* _Task to complete_:
Needed from the data below: every line from the one with "(** A ping or" up to and including the one with "knows s k p.", repeated exactly and with nothing else.
Material supplied below:
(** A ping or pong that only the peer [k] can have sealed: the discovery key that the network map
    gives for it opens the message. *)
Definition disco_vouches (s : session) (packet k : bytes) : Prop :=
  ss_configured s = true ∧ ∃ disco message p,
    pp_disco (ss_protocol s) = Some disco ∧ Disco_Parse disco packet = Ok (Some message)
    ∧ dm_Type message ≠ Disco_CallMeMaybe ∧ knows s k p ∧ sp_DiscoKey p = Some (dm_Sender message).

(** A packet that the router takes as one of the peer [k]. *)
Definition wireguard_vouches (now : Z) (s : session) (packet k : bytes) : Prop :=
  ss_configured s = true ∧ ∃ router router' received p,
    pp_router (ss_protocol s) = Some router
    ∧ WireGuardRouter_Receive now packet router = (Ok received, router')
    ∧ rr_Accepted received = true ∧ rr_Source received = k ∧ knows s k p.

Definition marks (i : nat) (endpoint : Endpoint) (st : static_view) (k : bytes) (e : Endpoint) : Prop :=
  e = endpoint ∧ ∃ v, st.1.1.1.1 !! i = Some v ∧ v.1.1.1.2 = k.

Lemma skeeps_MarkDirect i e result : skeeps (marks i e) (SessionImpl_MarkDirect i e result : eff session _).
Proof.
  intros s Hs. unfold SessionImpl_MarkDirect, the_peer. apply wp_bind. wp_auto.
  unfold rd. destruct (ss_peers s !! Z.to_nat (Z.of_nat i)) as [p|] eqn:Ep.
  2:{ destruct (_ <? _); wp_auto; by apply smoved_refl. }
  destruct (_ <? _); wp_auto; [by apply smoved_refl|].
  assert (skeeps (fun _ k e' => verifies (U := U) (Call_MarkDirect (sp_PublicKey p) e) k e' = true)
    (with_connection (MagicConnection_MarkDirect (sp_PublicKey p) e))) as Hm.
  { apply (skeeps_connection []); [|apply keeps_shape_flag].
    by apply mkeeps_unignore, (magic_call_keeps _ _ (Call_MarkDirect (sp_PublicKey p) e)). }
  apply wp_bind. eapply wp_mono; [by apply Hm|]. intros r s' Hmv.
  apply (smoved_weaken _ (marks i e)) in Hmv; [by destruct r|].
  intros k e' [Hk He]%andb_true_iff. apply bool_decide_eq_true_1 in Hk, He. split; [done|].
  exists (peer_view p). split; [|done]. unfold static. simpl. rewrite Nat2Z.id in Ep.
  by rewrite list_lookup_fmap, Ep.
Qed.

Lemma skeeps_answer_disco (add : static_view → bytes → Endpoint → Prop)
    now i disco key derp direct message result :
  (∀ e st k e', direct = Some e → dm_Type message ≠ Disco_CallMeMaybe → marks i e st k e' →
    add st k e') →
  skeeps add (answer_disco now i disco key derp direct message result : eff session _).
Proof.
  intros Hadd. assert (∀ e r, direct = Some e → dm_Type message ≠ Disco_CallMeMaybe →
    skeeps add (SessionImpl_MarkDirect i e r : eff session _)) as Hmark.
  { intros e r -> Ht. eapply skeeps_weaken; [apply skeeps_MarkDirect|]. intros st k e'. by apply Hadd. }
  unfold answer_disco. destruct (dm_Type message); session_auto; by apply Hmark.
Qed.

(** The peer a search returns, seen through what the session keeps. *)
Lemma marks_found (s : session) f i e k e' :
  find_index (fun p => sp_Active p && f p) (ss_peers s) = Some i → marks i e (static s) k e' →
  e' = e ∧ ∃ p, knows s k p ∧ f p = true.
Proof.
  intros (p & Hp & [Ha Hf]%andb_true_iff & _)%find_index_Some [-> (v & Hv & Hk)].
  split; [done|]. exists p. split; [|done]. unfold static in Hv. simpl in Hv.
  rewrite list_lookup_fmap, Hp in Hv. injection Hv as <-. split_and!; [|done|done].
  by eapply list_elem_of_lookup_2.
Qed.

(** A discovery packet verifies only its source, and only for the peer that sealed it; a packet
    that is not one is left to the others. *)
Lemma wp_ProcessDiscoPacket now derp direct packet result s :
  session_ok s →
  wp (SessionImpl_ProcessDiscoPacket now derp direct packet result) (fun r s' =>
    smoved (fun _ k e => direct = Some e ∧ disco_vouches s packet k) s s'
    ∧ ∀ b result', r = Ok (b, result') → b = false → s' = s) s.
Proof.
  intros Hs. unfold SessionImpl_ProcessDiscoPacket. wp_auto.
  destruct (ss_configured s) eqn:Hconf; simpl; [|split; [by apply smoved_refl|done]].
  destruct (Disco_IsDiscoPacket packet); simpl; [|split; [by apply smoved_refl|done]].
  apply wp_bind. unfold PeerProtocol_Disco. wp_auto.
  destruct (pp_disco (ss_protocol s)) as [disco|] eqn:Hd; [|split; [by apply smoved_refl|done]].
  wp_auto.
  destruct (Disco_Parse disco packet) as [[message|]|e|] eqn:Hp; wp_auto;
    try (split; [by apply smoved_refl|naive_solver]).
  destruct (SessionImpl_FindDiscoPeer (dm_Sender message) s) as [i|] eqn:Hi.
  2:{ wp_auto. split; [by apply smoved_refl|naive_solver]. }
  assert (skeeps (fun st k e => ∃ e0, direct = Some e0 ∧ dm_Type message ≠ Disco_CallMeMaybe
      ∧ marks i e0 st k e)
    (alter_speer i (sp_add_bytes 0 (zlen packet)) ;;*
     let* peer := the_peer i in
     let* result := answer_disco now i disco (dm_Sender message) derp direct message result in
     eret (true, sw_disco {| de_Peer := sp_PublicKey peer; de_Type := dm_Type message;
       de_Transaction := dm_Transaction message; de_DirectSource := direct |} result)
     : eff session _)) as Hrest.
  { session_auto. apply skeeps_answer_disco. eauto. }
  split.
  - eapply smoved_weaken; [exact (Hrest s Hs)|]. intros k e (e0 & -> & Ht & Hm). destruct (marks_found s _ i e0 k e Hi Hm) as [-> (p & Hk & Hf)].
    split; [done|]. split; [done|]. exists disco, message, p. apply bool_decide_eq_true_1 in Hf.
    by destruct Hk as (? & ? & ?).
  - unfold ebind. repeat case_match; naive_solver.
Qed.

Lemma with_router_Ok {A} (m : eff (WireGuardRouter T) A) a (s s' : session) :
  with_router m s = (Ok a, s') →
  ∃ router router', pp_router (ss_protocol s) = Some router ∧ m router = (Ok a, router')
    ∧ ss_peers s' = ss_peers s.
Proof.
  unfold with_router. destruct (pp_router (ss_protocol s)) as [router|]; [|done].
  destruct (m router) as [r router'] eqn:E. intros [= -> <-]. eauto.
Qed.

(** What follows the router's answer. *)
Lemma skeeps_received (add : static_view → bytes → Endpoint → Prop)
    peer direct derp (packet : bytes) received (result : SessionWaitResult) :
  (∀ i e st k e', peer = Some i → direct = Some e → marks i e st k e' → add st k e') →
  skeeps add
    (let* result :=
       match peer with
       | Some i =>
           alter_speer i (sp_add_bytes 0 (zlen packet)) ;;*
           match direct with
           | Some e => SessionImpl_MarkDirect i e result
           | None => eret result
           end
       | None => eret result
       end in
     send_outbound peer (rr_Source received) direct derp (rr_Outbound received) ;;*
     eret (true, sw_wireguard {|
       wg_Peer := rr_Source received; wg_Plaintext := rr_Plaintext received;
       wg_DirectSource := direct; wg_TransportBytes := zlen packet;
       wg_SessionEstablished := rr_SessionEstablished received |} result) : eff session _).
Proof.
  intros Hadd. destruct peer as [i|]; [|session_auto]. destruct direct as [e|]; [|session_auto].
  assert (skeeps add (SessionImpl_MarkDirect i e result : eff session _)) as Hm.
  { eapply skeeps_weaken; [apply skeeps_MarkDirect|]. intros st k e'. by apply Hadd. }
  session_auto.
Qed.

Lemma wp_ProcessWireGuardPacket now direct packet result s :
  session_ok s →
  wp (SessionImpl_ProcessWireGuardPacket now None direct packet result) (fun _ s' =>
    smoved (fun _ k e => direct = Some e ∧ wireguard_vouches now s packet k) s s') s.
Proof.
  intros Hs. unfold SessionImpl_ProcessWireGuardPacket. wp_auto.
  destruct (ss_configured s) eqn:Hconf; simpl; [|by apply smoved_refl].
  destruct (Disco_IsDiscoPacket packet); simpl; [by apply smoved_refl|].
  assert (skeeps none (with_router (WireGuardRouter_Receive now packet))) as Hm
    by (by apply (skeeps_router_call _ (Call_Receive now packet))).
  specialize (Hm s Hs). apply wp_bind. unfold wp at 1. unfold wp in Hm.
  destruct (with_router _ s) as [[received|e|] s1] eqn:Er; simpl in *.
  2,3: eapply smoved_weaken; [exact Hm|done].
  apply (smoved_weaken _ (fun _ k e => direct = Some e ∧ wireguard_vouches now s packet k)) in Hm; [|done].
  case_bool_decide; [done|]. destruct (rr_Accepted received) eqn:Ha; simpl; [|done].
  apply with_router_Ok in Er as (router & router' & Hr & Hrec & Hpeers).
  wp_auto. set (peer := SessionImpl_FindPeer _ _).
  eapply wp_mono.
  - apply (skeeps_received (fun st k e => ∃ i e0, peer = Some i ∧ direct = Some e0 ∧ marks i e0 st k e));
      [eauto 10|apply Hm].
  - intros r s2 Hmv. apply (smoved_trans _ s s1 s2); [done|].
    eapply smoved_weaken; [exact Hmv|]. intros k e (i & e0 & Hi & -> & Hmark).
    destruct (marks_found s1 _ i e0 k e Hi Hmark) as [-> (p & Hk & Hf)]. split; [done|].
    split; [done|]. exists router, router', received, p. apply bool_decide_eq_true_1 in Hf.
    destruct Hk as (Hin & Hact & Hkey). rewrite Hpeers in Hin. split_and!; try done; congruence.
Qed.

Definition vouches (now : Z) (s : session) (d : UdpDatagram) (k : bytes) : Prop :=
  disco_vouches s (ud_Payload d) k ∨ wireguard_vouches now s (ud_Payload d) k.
End of Material supplied.
Material supplied below:
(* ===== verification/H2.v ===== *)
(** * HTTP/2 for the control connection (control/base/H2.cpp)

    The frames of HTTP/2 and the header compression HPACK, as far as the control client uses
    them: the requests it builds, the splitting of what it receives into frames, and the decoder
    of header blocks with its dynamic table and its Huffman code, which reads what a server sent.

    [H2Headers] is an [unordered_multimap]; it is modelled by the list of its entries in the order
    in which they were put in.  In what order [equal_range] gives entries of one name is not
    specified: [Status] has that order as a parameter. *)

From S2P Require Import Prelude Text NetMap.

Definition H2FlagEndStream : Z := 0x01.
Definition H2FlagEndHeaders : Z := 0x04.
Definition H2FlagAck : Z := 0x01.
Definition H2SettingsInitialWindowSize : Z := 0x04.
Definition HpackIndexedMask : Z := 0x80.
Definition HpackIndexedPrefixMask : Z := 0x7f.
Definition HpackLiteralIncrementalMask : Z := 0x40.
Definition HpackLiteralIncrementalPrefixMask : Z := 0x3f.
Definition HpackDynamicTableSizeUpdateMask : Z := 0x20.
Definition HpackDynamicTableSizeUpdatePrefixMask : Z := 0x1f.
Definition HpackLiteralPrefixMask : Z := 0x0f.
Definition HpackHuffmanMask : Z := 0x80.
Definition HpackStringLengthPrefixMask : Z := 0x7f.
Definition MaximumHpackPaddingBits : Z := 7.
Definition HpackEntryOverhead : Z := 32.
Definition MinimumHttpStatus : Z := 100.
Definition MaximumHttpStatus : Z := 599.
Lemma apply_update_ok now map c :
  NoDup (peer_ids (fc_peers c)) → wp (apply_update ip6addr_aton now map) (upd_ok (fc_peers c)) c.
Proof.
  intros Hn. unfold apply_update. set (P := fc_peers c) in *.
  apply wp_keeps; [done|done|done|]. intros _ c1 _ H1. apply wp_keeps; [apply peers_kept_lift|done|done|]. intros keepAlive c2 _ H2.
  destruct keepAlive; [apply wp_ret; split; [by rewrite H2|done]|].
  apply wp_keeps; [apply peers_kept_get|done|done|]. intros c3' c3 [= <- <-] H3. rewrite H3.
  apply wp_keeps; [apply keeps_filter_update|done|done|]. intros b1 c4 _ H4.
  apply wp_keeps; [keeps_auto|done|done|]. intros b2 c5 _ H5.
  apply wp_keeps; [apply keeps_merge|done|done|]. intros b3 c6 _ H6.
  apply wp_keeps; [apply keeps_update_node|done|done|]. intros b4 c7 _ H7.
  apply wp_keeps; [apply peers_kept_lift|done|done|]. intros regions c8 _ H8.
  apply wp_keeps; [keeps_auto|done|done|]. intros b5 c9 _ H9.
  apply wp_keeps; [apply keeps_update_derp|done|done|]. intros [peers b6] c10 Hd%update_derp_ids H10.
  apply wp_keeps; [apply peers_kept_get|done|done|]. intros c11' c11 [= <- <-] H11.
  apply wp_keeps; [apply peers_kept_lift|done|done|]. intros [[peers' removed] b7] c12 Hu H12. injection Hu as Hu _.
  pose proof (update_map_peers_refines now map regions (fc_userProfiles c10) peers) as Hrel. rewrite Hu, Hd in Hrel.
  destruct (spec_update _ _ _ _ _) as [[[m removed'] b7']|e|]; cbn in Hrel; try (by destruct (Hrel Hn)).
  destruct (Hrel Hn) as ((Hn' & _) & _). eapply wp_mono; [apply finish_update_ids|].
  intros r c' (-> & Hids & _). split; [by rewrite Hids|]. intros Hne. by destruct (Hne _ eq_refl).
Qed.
End of Material supplied.
* _Result of the exercise_:
(** A ping or pong that only the peer [k] can have sealed: the discovery key that the network map
    gives for it opens the message. *)
Definition disco_vouches (s : session) (packet k : bytes) : Prop :=
  ss_configured s = true ∧ ∃ disco message p,
    pp_disco (ss_protocol s) = Some disco ∧ Disco_Parse disco packet = Ok (Some message)
    ∧ dm_Type message ≠ Disco_CallMeMaybe ∧ knows s k p ∧ sp_DiscoKey p = Some (dm_Sender message).

(** A packet that the router takes as one of the peer [k]. *)
Definition wireguard_vouches (now : Z) (s : session) (packet k : bytes) : Prop :=
  ss_configured s = true ∧ ∃ router router' received p,
    pp_router (ss_protocol s) = Some router
    ∧ WireGuardRouter_Receive now packet router = (Ok received, router')
    ∧ rr_Accepted received = true ∧ rr_Source received = k ∧ knows s k p.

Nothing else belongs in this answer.